Однако, желая двигать целыми поколениями (таково было действие первого тома «Мертвых душ», который, по словам Герцена, потряс всю Россию), в своей новой книге Гоголь звал их не вперед, а назад: стремительный бег Руси-тройки оказался здесь не только остановленным, но и повернутым вспять – к тем патриархальным отношениям, которые уже были «покинуты для просвещенья».
Чтобы не было путаницы с понятием «просвещение», запомним, что писатель различал две противоположные его формы – западную и православную. Противопоставление это взято из идеологического арсенала славянофильства. Если западное просвещение славянофилы выводили из чисто логических построений ума и его результатом считали раздробленность общественного бытия человека, то смысл православного, основанного на вере, они видели в сохранении органического единства и отдельной личности, и состоящего из таких личностей государства. Идеи эти особенно подробно разрабатывал И. В. Киреевский, и Гоголь в своей книге во многом ему следовал. Так, незадолго до выхода «Выбранных мест» в печати появилась статья Киреевского «Обозрение современного состояния литературы» (1845). Номер журнала, где она была помещена, писатель просил выслать ему по почте. И можно утверждать, что именно этой статьей навеяна характеристика Соединенных Штатов в гоголевской книге.
Сравним. У Киреевского: «Что же касается собственно до европейских начал, как они выразились в последних результатах, то, взятые отдельно от прежней жизни Европы и положенные в основание образованности нового народа, что произведут они, если не жалкую карикатуру просвещения <…> Опыт уже сделан. Казалось, какая блестящая судьба предстояла Соединенным Штатам Америки, построенным на таком разумном основании, после такого великого начала! И что же вышло? Развились одни внешние формы общества и, лишенные внутреннего источника жизни, под наружною механикой задавили человека».[149] У Гоголя: «Государство без полномощного монарха – автомат: много-много, если оно достигнет того, до чего достигнули Соединенные Штаты. А что такое Соединенные Штаты? Мертвечина; человек в них выветрился до того, что и выеденного яйца не стоит» (VIII, 253).
И вот «мертвые» плоды западного просвещения писатель стремится оживить при помощи просвещения православно-словенского, как называл его Киреевский.
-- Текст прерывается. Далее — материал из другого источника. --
(* ===== verification/Config.v ===== *)
(** * The configured paths and what the download route can reach

    src/Backend/app.py places everything it stores under [BASE_DIR], the
    directory of the module (lines 24-28, 36): the decoy directory, the
    export directory, the pickled model and the SQLite file.  [BASE_DIR]
    itself ([os.path.abspath(os.path.dirname(__file__))]) depends on
    where the module is installed and is a parameter [base].  The two
    directories are made at import (lines 30-31, [setup_dirs]) over the
    set of existing directories ([Dirs]).  The main theorem joins these
    paths to [download_fn] (Routes.v): whatever [base] is and whatever
    name a client asks for, [/download] never sends the model, the
    database or an export report. *)
From S2P Require Import Prelude PyStr Json Decoy Handlers Routes.
From Stdlib Require Import Ascii String.

Open Scope string_scope.

(** Line 25. *)
Definition DECOY_DIR (base : string) : string := path_join base "decoys".
(** Line 26. *)
Definition EXPORTS_DIR (base : string) : string := path_join base "exports".
(** Line 27. *)
Definition MODEL_FILE (base : string) : string := path_join base "if_model.joblib".
(** Line 28. *)
Definition DB_FILE (base : string) : string := path_join base "logs.db".
(** Line 36: [app.config['SQLALCHEMY_DATABASE_URI']]. *)
Definition DATABASE_URI (base : string) : string := "sqlite:///" ++ DB_FILE base.

(** ** The directories *)

(** The directories that exist under [BASE_DIR], and whether a new one
    can be made there ([BASE_DIR] itself exists: the module is in it). *)
Record Dirs := mkDirs { dirs : gset string; dirs_creatable : bool }.

(** [os.makedirs(d, exist_ok=True)] for a [d] whose parent exists: an
    existing directory is fine, a new one is made, or the parent refuses. *)
Definition makedirs (d : string) : PyM Dirs unit :=
  fun ds =>
    if bool_decide (d ∈ dirs ds) then (Ok tt, ds)
    else if dirs_creatable ds then (Ok tt, mkDirs ({[d]} ∪ dirs ds) (dirs_creatable ds))
    else (Raise PermissionError, ds).

(** Lines 30-31. *)
Definition setup_dirs (base : string) : PyM Dirs unit :=
  makedirs (DECOY_DIR base) ;; makedirs (EXPORTS_DIR base).

(** ** Lemmas on [os.path.join] *)

(** The separator [os.path.join(a, b)] puts between [a] and a relative [b]. *)
Definition join_sep (a : string) : string :=
  if negb (str_truthy a) || ends_with_slash a then "" else "/".

Lemma path_join_rel (a : string) (c : ascii) (b : string) :
  c <> "/"%char -> path_join a (String c b) = a ++ join_sep a ++ String c b.
Proof.
  intros Hc. unfold path_join, join_sep. rewrite bool_decide_false by done.
  by destruct (negb (str_truthy a) || ends_with_slash a).
Qed.

Lemma ends_with_slash_app (a : string) (c : ascii) (b : string) :
  ends_with_slash (a ++ String c b) = ends_with_slash (String c b).
Proof. induction a as [|d a IH]; [done|]. rewrite <- IH. simpl. by destruct a. Qed.

Lemma string_app_cancel (a x y : string) : a ++ x = a ++ y -> x = y.
Proof. induction a as [|c a IH]; simpl; [done|]. intros [= H]. by apply IH. Qed.

(** The directory of a file joined below [base]: [base], the separator,
    the directory name, a [/] and the name. *)
Lemma path_join_dir (base : string) (c : ascii) (d b : string) :
  c <> "/"%char -> ends_with_slash (String c d) = false -> no_slash b ->
  path_join (path_join base (String c d)) b = base ++ join_sep base ++ String c d ++ "/" ++ b.
Proof.
  intros Hc Hd Hb. rewrite path_join_rel by done. unfold path_join.
  assert (Hsep : negb (str_truthy (base ++ join_sep base ++ String c d)) ||
                 ends_with_slash (base ++ join_sep base ++ String c d) = false).
  { rewrite <- string_app_assoc, ends_with_slash_app, Hd, orb_false_r.
    by destruct (base ++ join_sep base). }
  destruct b as [|e b].
  - rewrite Hsep. by rewrite !string_app_assoc.
  - rewrite bool_decide_false; [rewrite Hsep; by rewrite !string_app_assoc|].
    intros ->. apply Hb. simpl. set_solver.
Qed.

(** After lines 30-31 both directories exist, or the import stops with
    [PermissionError] because [BASE_DIR] refuses new directories. *)
Lemma setup_dirs_spec (base : string) (ds : Dirs) :
  match setup_dirs base ds with
  | (Ok _, ds') => DECOY_DIR base ∈ dirs ds' /\ EXPORTS_DIR base ∈ dirs ds' /\ dirs ds ⊆ dirs ds'
  | (Raise e, ds') => e = PermissionError /\ dirs_creatable ds = false /\ dirs ds ⊆ dirs ds'
  end.
Proof.
  unfold setup_dirs, bind, makedirs. destruct ds as [d c]. cbn [dirs dirs_creatable].
  case_bool_decide; [case_bool_decide|destruct c; [case_bool_decide|]];
    cbn [dirs dirs_creatable]; try destruct c; set_solver.
Qed.

Section Confinement.
Context {F : Type} `{Faker F}.

(** ** The download route *)

(** C26: whatever [BASE_DIR] is and whatever name a client sends,
    [/download/<fn>] never sends the pickled model, the SQLite database or
    a file of the export directory: the decoy directory holds none of
    them. *)
Theorem download_private_files (base fn : string) (w : World F) (resp : Response) (w' : World F) :
  fs_decoy_dir (w_fs w) = DECOY_DIR base ->
  flask_dispatch (download_fn fn) w = (resp, w') ->
  resp <> resp_file (MODEL_FILE base) /\ resp <> resp_file (DB_FILE base) /\
  (forall x, no_slash x -> resp <> resp_file (path_join (EXPORTS_DIR base) x)).
Proof.
  intros Hdir (_ & Hresp)%download_fn_confined.
  destruct Hresp as [-> | [-> | (b & -> & Hb & _)]]; [repeat split; discriminate..|].
  rewrite Hdir. unfold DECOY_DIR, MODEL_FILE, DB_FILE, EXPORTS_DIR.
  rewrite path_join_dir by (done || discriminate).
  split; [|split]; [..|intros x Hx; rewrite path_join_dir by (done || discriminate)];
    rewrite ?path_join_rel by discriminate; intros [= E]; apply string_app_cancel in E;
    apply string_app_cancel in E; discriminate.
Qed.
End Confinement.

(** ** Witness *)

Lemma download_private_files_witness :
  fs_decoy_dir (w_fs witness_generated.2) = DECOY_DIR "/srv/honeypot" /\
  flask_dispatch (download_fn "../logs.db") witness_generated.2 = (resp_not_found, witness_generated.2) /\
  resp_not_found <> resp_file (MODEL_FILE "/srv/honeypot") /\ resp_not_found <> resp_file (DB_FILE "/srv/honeypot") /\
  (forall x, no_slash x -> resp_not_found <> resp_file (path_join (EXPORTS_DIR "/srv/honeypot") x)).
Proof.
  assert (Hd : fs_decoy_dir (w_fs witness_generated.2) = DECOY_DIR "/srv/honeypot") by reflexivity.
  assert (E : flask_dispatch (download_fn "../logs.db") witness_generated.2 = (resp_not_found, witness_generated.2))
    by (vm_compute; reflexivity).
  split; [exact Hd|]. split; [exact E|]. exact (download_private_files _ _ _ _ _ Hd E).
Defined.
Утверждавший, что в русских летописях «слышна возможность основанья гражданского на чистейших законах христианских» (XIV, 109–110), Гоголь пытается внедрить эти христианские законы в государственную систему, прямо противоположную той, при которой на Руси существовали летописи.
«Указ, как бы он обдуман и определителен ни был, – читаем во втором из «Четырех писем к разным лицам по поводу „Мертвых душ“», – есть не более, как бланковый лист, если не будет снизу такого же чистого желанья применить его к делу той именно стороной, какой нужно, какой следует и какую может прозреть только тот, кто просветлен понятием о справедливости божеской, а не человеческой. Без этого все обратится во зло» (VIII, 290).